═════ DATA TO EXAMINE

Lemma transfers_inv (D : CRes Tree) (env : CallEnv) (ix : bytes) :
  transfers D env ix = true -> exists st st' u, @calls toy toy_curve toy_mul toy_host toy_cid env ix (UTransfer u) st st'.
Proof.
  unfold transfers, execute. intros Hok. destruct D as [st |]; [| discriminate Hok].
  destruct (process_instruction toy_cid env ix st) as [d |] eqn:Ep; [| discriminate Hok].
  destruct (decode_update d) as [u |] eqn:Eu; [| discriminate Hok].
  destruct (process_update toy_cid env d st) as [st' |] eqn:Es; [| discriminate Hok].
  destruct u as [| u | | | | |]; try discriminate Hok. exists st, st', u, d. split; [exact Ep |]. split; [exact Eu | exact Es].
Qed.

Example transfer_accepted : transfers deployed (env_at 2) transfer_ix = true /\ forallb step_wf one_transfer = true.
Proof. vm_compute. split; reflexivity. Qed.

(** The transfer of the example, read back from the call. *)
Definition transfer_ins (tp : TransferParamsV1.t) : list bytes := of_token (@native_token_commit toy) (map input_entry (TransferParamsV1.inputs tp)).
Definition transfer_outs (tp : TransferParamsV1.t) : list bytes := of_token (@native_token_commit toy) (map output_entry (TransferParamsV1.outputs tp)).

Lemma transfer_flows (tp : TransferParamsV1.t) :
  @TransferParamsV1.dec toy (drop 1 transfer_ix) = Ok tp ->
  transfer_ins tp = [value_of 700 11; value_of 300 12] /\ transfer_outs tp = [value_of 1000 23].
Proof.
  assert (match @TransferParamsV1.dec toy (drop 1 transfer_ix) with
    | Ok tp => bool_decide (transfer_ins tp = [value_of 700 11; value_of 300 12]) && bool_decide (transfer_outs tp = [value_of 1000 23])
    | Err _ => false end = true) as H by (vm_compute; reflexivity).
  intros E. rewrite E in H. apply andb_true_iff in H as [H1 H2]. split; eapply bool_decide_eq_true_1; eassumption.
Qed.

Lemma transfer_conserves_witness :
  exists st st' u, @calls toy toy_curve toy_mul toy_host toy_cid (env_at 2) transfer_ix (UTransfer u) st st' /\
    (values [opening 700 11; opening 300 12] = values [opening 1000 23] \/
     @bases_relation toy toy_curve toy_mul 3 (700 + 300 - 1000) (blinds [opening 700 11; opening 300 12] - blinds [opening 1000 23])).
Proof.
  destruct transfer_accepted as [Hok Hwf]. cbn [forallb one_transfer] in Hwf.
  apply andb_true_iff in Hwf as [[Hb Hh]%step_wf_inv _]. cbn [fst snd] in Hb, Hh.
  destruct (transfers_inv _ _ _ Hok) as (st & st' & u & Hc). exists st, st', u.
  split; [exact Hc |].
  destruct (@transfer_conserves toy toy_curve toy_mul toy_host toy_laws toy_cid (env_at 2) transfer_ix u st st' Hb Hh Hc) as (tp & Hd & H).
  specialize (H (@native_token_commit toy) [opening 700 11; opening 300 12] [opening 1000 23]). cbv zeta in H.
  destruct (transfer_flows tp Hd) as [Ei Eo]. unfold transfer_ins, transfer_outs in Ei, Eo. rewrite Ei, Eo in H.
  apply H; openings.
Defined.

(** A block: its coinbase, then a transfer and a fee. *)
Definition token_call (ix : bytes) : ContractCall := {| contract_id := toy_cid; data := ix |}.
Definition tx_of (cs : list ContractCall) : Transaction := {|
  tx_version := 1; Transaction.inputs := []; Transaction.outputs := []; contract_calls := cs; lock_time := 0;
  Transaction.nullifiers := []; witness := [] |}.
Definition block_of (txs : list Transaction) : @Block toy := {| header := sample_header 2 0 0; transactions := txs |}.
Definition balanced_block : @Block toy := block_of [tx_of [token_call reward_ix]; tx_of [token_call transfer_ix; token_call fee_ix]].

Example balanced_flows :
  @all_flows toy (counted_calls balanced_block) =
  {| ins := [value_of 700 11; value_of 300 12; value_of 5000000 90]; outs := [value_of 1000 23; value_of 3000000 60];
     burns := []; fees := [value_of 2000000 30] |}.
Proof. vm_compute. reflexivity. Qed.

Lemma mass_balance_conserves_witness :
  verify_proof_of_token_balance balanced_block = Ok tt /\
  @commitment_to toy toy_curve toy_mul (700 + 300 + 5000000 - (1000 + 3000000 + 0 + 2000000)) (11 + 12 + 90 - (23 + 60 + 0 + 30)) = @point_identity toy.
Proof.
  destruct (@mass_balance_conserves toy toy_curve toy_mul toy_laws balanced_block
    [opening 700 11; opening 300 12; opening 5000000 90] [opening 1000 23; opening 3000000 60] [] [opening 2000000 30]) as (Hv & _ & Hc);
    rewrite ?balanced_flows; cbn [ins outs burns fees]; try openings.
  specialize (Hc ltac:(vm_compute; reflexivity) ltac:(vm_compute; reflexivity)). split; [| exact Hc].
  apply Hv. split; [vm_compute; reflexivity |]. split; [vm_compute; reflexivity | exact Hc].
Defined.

══════════

ABOUT THIS EXERCISE
Extract every line containing the string "Definition" from the data above.

SOLUTION TO THIS EXERCISE
Definition transfer_ins (tp : TransferParamsV1.t) : list bytes := of_token (@native_token_commit toy) (map input_entry (TransferParamsV1.inputs tp)).
Definition transfer_outs (tp : TransferParamsV1.t) : list bytes := of_token (@native_token_commit toy) (map output_entry (TransferParamsV1.outputs tp)).
Definition token_call (ix : bytes) : ContractCall := {| contract_id := toy_cid; data := ix |}.
Definition tx_of (cs : list ContractCall) : Transaction := {|
Definition block_of (txs : list Transaction) : @Block toy := {| header := sample_header 2 0 0; transactions := txs |}.
Definition balanced_block : @Block toy := block_of [tx_of [token_call reward_ix]; tx_of [token_call transfer_ix; token_call fee_ix]].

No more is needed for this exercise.